ASSIGNMENT: Print this span of the material below exactly: the line with "assert (Hlinks : forall", the line with "H12) as H13.", and every line between them, but nothing else.

++++++++++

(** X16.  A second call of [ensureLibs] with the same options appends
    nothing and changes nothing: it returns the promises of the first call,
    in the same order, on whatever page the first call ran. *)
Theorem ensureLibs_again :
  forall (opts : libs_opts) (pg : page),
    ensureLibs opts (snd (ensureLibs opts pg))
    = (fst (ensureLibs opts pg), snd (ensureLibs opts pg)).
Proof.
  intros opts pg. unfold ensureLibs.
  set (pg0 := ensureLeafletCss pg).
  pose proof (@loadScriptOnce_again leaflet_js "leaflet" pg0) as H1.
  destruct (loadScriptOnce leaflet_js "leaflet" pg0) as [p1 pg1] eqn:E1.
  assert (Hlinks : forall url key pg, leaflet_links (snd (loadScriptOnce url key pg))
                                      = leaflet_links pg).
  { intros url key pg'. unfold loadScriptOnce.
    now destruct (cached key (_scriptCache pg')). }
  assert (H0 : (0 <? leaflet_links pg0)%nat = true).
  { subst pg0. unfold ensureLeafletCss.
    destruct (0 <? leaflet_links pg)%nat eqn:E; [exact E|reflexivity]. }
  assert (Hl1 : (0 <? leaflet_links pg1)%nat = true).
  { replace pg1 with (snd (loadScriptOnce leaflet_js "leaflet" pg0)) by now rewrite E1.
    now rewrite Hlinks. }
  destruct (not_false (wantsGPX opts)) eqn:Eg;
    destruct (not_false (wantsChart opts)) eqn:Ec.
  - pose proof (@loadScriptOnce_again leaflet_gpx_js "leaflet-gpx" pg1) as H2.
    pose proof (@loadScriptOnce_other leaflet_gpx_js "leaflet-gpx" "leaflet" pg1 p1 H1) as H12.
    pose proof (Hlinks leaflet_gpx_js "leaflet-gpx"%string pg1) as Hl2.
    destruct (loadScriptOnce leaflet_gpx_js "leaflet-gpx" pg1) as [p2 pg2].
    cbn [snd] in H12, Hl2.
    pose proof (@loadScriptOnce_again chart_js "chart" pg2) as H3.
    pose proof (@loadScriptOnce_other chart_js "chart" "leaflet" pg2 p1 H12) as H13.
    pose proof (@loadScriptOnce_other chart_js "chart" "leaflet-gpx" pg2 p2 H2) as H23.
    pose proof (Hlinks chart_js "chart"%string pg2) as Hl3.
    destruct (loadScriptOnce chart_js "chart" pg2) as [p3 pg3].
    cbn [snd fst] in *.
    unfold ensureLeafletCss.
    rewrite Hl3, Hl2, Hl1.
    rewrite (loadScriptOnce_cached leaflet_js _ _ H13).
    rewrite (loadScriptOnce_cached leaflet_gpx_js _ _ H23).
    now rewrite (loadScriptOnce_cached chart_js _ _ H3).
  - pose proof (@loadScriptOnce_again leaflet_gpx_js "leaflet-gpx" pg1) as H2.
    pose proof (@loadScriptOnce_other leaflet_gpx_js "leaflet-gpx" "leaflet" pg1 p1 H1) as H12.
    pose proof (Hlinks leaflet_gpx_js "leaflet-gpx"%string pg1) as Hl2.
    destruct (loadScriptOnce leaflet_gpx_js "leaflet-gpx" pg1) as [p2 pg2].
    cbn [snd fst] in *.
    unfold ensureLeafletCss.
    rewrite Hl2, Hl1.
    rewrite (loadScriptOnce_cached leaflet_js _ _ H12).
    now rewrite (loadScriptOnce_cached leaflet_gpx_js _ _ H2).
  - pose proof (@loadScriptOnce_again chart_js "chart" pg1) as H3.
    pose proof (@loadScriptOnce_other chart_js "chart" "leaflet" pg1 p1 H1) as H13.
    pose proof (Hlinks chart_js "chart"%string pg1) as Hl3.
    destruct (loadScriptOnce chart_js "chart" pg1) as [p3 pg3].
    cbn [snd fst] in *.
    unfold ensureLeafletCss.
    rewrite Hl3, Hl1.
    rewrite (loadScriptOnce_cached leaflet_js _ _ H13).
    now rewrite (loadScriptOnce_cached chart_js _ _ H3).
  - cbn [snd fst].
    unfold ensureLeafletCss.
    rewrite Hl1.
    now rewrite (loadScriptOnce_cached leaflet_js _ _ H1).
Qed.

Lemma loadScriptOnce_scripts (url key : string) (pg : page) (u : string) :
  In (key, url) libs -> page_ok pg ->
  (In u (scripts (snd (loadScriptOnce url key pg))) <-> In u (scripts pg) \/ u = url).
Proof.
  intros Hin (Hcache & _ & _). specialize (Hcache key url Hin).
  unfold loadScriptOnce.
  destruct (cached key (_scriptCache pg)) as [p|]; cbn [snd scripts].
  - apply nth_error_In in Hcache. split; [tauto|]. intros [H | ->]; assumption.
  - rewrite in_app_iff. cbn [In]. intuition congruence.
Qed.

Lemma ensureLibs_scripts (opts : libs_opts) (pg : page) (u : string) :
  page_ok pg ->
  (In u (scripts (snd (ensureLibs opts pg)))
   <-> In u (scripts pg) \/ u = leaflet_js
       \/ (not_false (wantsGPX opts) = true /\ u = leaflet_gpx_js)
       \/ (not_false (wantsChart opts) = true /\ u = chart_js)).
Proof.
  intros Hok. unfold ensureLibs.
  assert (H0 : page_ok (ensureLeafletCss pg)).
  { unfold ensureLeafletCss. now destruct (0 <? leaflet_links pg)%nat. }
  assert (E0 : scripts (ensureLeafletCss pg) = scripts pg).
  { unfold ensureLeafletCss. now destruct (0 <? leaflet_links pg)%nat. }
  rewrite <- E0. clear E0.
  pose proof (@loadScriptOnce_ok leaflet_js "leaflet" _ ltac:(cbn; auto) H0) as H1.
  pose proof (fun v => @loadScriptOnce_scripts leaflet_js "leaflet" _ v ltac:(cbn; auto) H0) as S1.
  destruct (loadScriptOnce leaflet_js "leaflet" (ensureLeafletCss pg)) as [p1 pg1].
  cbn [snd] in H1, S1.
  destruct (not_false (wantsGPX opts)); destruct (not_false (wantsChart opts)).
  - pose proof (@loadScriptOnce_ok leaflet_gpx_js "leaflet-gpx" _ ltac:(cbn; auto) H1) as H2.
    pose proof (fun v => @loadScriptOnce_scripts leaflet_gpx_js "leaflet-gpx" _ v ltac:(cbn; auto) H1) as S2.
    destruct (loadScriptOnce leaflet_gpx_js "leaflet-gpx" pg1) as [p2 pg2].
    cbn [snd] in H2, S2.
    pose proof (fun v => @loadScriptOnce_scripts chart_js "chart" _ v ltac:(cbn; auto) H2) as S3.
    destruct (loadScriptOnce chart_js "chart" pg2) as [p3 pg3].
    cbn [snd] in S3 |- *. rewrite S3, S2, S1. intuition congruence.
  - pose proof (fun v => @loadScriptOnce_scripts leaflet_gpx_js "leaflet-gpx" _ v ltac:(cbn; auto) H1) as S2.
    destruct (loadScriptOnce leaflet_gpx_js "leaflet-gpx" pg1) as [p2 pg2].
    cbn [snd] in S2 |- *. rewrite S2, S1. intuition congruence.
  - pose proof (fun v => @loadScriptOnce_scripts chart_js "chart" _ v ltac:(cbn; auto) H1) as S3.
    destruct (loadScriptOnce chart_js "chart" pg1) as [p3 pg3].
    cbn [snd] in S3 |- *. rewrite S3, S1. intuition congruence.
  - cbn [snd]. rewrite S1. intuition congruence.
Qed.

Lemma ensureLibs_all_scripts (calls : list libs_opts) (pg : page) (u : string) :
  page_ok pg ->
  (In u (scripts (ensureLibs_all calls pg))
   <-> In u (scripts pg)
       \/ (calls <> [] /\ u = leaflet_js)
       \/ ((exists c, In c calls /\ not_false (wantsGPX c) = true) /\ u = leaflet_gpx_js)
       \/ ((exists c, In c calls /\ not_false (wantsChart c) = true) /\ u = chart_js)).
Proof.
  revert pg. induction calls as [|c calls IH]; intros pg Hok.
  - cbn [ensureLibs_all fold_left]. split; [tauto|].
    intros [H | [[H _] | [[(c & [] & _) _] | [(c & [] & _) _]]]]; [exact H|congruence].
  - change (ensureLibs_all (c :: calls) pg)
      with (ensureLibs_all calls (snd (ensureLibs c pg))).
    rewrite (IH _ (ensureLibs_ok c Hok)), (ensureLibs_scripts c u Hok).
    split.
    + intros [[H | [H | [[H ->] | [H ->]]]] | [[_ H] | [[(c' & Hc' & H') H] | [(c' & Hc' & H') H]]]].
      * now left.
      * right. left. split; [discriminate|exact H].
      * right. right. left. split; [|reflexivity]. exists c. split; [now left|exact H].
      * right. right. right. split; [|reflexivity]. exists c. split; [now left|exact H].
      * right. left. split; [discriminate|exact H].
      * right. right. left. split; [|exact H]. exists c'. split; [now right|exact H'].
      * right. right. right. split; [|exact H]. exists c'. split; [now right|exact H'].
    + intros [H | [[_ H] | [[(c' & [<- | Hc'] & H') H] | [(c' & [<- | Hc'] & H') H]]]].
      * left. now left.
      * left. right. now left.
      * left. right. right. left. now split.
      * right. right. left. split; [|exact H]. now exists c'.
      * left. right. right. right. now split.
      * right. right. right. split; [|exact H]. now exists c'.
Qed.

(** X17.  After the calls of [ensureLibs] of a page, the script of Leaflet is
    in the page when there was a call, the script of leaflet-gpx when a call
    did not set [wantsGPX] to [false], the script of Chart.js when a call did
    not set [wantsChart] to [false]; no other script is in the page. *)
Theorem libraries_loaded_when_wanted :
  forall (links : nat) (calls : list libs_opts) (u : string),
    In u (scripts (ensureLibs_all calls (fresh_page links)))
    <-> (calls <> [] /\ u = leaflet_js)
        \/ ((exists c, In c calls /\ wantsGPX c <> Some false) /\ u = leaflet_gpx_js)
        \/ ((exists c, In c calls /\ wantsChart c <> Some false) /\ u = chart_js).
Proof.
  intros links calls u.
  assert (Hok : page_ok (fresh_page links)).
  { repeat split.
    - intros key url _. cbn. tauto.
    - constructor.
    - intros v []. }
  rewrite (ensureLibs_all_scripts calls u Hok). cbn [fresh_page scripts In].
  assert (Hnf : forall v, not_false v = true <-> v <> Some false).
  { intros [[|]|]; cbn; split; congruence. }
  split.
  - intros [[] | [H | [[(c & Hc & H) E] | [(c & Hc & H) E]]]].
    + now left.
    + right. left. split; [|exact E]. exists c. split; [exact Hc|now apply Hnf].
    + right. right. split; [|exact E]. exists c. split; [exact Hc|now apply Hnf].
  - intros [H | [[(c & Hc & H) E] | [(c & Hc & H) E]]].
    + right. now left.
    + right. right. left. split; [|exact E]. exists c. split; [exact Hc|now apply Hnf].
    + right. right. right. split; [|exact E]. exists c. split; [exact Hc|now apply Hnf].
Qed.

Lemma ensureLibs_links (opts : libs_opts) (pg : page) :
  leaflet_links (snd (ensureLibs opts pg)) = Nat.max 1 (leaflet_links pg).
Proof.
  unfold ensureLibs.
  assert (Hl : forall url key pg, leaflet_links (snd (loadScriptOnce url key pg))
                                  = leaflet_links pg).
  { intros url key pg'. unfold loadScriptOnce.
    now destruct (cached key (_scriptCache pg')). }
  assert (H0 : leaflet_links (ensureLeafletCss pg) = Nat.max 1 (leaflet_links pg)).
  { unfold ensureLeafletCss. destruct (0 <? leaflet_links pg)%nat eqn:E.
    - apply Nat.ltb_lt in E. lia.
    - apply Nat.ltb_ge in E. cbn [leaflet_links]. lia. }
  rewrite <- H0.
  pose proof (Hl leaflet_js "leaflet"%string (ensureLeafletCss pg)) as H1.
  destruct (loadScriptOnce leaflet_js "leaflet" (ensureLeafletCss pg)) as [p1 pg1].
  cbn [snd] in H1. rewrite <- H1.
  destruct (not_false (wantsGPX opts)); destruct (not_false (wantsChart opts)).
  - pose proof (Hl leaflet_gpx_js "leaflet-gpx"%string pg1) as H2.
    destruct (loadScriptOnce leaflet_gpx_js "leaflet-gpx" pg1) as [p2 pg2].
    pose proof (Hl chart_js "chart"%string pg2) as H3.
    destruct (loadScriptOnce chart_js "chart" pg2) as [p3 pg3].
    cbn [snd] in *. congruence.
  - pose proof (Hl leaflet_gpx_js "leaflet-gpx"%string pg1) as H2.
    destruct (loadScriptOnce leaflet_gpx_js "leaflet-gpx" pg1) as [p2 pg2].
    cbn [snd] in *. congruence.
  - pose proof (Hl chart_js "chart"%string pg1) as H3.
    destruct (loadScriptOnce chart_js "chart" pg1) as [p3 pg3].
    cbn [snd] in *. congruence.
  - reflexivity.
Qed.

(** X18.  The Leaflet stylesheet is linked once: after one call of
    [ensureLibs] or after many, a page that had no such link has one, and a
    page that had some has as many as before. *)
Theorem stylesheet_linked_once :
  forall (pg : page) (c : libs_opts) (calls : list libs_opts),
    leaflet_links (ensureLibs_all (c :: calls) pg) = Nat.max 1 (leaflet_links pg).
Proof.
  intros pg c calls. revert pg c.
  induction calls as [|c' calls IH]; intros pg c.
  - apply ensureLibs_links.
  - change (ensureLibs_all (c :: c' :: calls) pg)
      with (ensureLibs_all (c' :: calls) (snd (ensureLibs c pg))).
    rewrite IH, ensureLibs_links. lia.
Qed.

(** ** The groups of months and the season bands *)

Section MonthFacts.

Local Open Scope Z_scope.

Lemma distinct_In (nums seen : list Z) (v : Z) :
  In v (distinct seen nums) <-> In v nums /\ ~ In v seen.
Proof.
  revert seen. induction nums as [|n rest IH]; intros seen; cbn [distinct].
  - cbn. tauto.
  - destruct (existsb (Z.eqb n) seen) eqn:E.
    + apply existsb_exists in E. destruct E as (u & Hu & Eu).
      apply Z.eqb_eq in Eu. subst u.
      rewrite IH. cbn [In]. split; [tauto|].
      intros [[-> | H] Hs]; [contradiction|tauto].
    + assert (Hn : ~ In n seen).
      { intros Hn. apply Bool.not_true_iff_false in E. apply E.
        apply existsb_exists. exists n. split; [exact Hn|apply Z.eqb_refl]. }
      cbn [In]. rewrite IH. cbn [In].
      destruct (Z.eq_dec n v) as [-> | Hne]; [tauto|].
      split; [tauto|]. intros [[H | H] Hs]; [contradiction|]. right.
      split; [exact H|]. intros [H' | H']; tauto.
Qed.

++++++++++

EXERCISE OUTPUT:
  assert (Hlinks : forall url key pg, leaflet_links (snd (loadScriptOnce url key pg))
                                      = leaflet_links pg).
  { intros url key pg'. unfold loadScriptOnce.
    now destruct (cached key (_scriptCache pg')). }
  assert (H0 : (0 <? leaflet_links pg0)%nat = true).
  { subst pg0. unfold ensureLeafletCss.
    destruct (0 <? leaflet_links pg)%nat eqn:E; [exact E|reflexivity]. }
  assert (Hl1 : (0 <? leaflet_links pg1)%nat = true).
  { replace pg1 with (snd (loadScriptOnce leaflet_js "leaflet" pg0)) by now rewrite E1.
    now rewrite Hlinks. }
  destruct (not_false (wantsGPX opts)) eqn:Eg;
    destruct (not_false (wantsChart opts)) eqn:Ec.
  - pose proof (@loadScriptOnce_again leaflet_gpx_js "leaflet-gpx" pg1) as H2.
    pose proof (@loadScriptOnce_other leaflet_gpx_js "leaflet-gpx" "leaflet" pg1 p1 H1) as H12.
    pose proof (Hlinks leaflet_gpx_js "leaflet-gpx"%string pg1) as Hl2.
    destruct (loadScriptOnce leaflet_gpx_js "leaflet-gpx" pg1) as [p2 pg2].
    cbn [snd] in H12, Hl2.
    pose proof (@loadScriptOnce_again chart_js "chart" pg2) as H3.
    pose proof (@loadScriptOnce_other chart_js "chart" "leaflet" pg2 p1 H12) as H13.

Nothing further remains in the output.